In order to gain some publicity for the new organization, as well as lend a degree of credibility to the new medium, the Academy decided to present awards to recognize outstanding work in television, in very much the same way the Oscars did for the film industry. It was not necessarily an obvious decision, in light of the situation with radio, an extremely popular medium at its height, which never created an awards program to honor its work. Designing an appropriate trophy and naming it proved somewhat difficult, but the Academy at least had the Oscar statuette to emulate. Cassyd suggested the award be called "Ike," an allusion to the television iconoscope tube, but "Ike" was too well identified with Dwight D. Eisenhower, the famous World War II general and future president of the United States. Harry Lubcke, president of the Society of Television Engineers, offered an alternative in "Immy," the nickname for the early image orthicon camera. Immy would later become Emmy, which Academy members felt was more appropriate for the female statuette that won an industry design competition. The winner out of 48 entrants was a television engineer for Cascade Pictures named Louis McManus, who used his wife, Dorothy, as a model for a winged woman holding aloft a massive atom. It was considered to be an appropriate symbol of the Academy, the wings representing the muse of art and the atom the technical aspirations of the new medium. The Emmy was then produced, as it has ever since, by the R.S. Owens Company in Chicago. Each statuette, made out of copper, nickel, silver, and gold, weighed four and three-quarter pounds.

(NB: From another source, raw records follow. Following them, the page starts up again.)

(** * A3C (asynchronous advantage actor-critic): a shallow embedding

    The development follows [algorithms/a3c.py] (the base variant) and
    [algorithms/a3c_conv.py] (the richer, convolutional variant).

    Numbers that Python holds in floating point are modelled by exact
    rationals ([Q], compared with [==]); the return estimator is written
    over an arbitrary carrier so that it can also be run on IEEE doubles. *)

From Stdlib Require Import String List ZArith QArith Lia Bool PrimFloat.
Import ListNotations.

Local Open Scope Z_scope.

(** ** Return estimator (the loop at the head of [A3C.sync]) *)

Section ReturnEstimator.
Context {A : Type} (zero : A) (add mul : A -> A -> A).

(** [for r in br[::-1]: R = r + gamma * R; buffer_v_target.append(R)]:
    the loop threads the running return [R] and the output buffer. *)
Fixpoint backup (gamma : A) (rs : list A) (st : A * list A) : A * list A :=
  match rs with
  | [] => st
  | r :: rs' =>
      let R := add r (mul gamma (fst st)) in
      backup gamma rs' (R, snd st ++ [R])
  end.

(** [R = 0. if done else V(s_)] *)
Definition bootstrap (done : bool) (V : A) : A := if done then zero else V.

(** The whole estimator: reversed scan, then [buffer_v_target.reverse()]. *)
Definition v_target (gamma : A) (done : bool) (V : A) (br : list A) : list A :=
  rev (snd (backup gamma (rev br) (bootstrap done V, []))).
(** * Pub/sub client and broker, and the echo/ack variant: model and properties

    The development embeds the functions of
    - [MultiThreading Project/client.cpp] (modules [Client], [Stream] and
      [Subscriber]),
    - [MultiThreading Project/server.cpp] (module [Broker]),
    - [Assign 5/client.c] and [Assign 5/server.c] (modules [Echo] and [Wire]),
    and states the properties of the specification about them.

    Bytes are [ascii] characters, strings and buffers are lists of them,
    machine integers are [Z] with the conversions of the C code written out. *)

From Stdlib Require Import ZArith Ascii String List Lia Bool.
Import ListNotations.
Local Open Scope Z_scope.

(** ** Bytes and machine integers *)

Definition bytes := list ascii.

(** [(unsigned char)c] promoted to [int]. *)
Definition uchar (c : ascii) : Z := Z.of_N (N_of_ascii c).

(** [(char)z]: the low eight bits of [z]. *)
Definition to_char (z : Z) : ascii := ascii_of_N (Z.to_N (z mod 256)).

Definition NUL : ascii := zero.
Definition PAD : ascii := "="%char.

(** Conversions of C between integer types of 32 and 64 bits. *)
Definition to_uint32 (z : Z) : Z := z mod 2 ^ 32.
Definition to_int32 (z : Z) : Z :=
  let u := z mod 2 ^ 32 in if u <? 2 ^ 31 then u else u - 2 ^ 32.
Definition to_size_t (z : Z) : Z := z mod 2 ^ 64.

(** An [int] as its four bytes in memory, the least significant first, as
    on the x86 machines that server.cpp (Winsock) and the echo variant run
    on. *)
Definition int_bytes (x : Z) : bytes :=
  let u := to_uint32 x in
  [to_char u; to_char (u / 2 ^ 8); to_char (u / 2 ^ 16); to_char (u / 2 ^ 24)].

(** A literal of the source as a list of bytes. *)
Definition lit (s : string) : bytes := list_ascii_of_string s.

(** ** client.cpp *)

Module Client.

First Emmys Awarded in 1949
The first Emmy award ceremony, honoring the 1948 season, was a modest affair, a 600-person banquet held at the Hollywood Athletic Club in Los Angeles on January 25, 1949. There were few celebrities in attendance and participants recalled that most parked their own cars, a far different atmosphere from the stretch limousines and staged introductions in the decades to come. Most of the people attending the first Emmys were Academy members. While radio and film heavyweights of the day chose to ignore the importance of television, local politicians were quick to embrace the Emmy awards. California Governor Earl Warren, Los Angeles Mayor Fletcher Bowron, as well as city councilmen and a county supervisor were in attendance. In many ways, the first Emmy was very much a local affair. It was broadcast on local station KTSL, the audience quite small. There were no more than 50,000 television sets in Los Angeles and only one million nationwide. There were five awards given out that night, and only programs produced in Los Angeles County and aired over the four television stations in the area were eligible. As a result, New York critics regarded the Emmys as a provincial affair not worth noting. For that matter, the Emmys received little attention from the Los Angeles media. The first Emmy ever awarded, for Most Outstanding Personality, went to Shirley Dinsdale, a 20-year-old ventriloquist who performed with her puppet, Judy Splinters, five days a week in a 15-minute broadcast on KTLA. The Most Popular Program of 1948 was "Pantomime Quiz," a charades game played by celebrities. McManus was also recognized that night for his design of the Emmy symbol. Instead of an Emmy, however, he was given a plaque.
The Emmys quickly caught on, as evidenced by the aggressive campaigning for the award that began to take place in 1949. The competition was also opened up by changing the requirements so that any television program was eligible as long as it aired on a Los Angeles television station, meaning that kinescope programming could now be considered. Because there would not be coast-to-coast transmissions via microwave until 1951, the fledgling networks had to rely on the kinescope process, which reproduced a program for later showing by filming directly off a television screen, then making prints. The Best Kinescope Show of 1949 was Milton Berle's Texaco's Star Theater, produced in New York. Another New Yorker, Ed Wynn, won the Emmy as Most Outstanding Live Personality. The second Emmy production was marred somewhat because the names of the winners leaked out earlier in the day, although most of the recipients offered an appropriate measure of surprise, if not astonishment, upon hearing their names announced. All told, the second award ceremony featured more of the fanfare expected of a faux-Academy Awards affair.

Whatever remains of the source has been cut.